**WHAT TO DO:** From the entries below, transcribe exactly the lines between the line holding "End EventLogger." and the line holding "Record StoreError : Type", inclusive; skip all other lines.

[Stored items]

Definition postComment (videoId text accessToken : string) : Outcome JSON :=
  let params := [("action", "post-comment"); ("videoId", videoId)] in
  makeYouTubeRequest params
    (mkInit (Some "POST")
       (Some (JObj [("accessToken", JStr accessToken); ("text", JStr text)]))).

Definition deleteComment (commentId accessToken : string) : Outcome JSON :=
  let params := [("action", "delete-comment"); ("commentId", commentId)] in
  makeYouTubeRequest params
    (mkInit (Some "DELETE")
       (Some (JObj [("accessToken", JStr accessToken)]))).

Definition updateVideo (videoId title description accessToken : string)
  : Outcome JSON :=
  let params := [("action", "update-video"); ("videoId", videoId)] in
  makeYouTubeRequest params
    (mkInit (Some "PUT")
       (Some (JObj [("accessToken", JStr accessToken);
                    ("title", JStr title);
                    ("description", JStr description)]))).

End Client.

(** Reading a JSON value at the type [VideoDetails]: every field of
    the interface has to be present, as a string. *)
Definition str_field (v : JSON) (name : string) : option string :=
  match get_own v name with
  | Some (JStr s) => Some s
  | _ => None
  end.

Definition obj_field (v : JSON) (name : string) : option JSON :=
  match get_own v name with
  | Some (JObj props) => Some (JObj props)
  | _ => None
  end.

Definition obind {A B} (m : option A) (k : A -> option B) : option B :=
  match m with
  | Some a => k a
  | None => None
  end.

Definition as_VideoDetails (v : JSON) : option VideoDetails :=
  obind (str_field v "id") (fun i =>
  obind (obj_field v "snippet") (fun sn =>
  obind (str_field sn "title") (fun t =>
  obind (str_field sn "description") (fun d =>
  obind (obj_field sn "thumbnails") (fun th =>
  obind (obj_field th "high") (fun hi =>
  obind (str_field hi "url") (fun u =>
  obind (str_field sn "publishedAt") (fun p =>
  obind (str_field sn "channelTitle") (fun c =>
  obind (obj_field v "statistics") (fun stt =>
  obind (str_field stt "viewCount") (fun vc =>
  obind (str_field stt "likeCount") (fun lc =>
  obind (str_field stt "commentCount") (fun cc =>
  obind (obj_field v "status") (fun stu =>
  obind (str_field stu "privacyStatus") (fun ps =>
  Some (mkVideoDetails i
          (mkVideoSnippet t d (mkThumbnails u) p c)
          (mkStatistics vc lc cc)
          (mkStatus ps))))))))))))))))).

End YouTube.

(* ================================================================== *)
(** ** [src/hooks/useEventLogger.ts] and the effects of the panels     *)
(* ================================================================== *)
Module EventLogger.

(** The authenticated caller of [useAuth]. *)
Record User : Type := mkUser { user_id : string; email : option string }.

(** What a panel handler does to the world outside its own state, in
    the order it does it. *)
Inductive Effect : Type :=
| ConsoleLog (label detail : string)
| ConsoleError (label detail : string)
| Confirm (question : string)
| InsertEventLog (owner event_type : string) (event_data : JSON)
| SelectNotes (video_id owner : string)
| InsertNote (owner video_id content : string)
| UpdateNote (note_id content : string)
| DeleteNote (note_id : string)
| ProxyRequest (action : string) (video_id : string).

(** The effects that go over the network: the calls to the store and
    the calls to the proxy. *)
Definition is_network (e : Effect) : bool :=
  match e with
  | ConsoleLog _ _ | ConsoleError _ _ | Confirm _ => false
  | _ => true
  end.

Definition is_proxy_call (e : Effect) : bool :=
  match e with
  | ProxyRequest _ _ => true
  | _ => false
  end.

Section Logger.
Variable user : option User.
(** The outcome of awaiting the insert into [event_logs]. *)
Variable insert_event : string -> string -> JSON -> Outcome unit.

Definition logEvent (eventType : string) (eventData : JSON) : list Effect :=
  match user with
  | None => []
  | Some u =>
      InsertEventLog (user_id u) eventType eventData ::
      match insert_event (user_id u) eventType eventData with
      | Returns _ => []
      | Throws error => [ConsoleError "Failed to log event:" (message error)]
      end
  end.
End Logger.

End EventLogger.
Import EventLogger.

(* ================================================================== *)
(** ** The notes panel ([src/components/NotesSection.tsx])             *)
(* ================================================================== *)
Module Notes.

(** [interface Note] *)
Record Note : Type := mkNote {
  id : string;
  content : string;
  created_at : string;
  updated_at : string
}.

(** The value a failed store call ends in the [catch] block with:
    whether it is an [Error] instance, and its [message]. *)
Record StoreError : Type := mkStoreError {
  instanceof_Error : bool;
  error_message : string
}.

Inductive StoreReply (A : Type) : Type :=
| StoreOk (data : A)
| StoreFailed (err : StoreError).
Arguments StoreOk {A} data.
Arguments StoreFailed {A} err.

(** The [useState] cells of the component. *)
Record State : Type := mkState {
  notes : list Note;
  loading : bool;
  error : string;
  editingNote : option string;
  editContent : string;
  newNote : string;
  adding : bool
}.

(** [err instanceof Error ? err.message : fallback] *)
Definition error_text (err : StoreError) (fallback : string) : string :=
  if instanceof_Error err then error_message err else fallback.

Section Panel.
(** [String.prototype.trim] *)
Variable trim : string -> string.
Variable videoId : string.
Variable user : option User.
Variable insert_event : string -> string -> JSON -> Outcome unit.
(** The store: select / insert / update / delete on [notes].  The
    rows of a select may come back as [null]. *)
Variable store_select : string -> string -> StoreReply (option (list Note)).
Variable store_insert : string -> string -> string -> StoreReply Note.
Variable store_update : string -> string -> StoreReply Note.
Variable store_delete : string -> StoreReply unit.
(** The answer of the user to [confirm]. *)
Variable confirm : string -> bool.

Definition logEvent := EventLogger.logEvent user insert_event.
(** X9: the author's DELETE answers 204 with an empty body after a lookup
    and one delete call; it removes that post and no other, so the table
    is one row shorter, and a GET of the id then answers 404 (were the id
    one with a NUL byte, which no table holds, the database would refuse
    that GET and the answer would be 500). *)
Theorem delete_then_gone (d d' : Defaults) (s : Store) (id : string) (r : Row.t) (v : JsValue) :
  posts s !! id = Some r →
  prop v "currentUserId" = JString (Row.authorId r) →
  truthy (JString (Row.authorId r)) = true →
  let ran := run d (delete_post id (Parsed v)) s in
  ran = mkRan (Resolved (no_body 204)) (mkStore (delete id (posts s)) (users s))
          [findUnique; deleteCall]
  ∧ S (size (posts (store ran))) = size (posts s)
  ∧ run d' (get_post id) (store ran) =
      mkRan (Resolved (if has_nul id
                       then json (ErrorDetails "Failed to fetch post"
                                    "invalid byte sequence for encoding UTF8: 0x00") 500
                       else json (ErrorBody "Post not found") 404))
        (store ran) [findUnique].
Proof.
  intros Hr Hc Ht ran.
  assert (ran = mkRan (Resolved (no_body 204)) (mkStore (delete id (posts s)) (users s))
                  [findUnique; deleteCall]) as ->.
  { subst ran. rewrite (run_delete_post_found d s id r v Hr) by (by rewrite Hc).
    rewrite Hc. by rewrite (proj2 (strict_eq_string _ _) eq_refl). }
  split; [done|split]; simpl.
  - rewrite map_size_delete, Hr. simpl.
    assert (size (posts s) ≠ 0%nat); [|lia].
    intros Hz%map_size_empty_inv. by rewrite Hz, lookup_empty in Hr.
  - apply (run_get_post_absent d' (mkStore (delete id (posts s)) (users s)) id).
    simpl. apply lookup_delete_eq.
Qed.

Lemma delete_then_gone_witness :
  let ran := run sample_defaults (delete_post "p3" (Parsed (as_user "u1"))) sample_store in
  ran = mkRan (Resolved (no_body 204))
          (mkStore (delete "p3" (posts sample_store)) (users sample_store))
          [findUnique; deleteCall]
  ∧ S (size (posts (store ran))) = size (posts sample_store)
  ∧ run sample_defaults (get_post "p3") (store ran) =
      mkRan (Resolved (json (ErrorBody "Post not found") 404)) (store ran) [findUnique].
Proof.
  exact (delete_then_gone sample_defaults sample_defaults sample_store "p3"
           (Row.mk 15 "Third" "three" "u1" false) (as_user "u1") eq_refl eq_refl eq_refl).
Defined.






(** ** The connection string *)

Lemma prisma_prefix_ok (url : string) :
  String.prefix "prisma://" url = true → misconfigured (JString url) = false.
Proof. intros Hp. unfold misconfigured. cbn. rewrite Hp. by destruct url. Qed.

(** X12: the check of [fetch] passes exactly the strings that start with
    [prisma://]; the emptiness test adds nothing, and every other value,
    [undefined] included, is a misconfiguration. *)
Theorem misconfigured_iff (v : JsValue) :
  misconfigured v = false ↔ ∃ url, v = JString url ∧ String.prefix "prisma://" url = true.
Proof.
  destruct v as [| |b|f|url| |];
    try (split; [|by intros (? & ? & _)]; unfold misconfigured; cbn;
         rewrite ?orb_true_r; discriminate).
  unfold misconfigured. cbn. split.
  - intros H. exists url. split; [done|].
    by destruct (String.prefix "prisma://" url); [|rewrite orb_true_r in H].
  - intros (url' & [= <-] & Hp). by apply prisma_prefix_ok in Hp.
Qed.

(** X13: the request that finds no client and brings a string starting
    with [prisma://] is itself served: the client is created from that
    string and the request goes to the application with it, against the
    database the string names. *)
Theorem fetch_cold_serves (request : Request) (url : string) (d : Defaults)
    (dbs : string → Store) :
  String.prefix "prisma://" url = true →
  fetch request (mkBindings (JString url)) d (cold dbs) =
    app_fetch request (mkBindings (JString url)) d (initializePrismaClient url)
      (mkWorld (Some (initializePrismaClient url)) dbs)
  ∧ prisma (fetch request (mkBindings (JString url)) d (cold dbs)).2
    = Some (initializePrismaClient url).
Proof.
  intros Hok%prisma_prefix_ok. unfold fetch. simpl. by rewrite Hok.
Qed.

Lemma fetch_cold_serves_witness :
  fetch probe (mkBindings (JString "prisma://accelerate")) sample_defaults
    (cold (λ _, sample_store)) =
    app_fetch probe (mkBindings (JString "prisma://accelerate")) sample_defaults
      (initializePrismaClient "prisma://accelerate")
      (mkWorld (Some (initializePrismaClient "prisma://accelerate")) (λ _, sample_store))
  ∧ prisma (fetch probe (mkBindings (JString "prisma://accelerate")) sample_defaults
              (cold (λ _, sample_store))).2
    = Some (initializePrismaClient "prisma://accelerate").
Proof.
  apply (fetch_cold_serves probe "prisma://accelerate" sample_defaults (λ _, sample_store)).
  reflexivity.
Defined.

**EXERCISE RESULT:**
End EventLogger.
Import EventLogger.

(* ================================================================== *)
(** ** The notes panel ([src/components/NotesSection.tsx])             *)
(* ================================================================== *)
Module Notes.

(** [interface Note] *)
Record Note : Type := mkNote {
  id : string;
  content : string;
  created_at : string;
  updated_at : string
}.

(** The value a failed store call ends in the [catch] block with:
    whether it is an [Error] instance, and its [message]. *)
Record StoreError : Type := mkStoreError {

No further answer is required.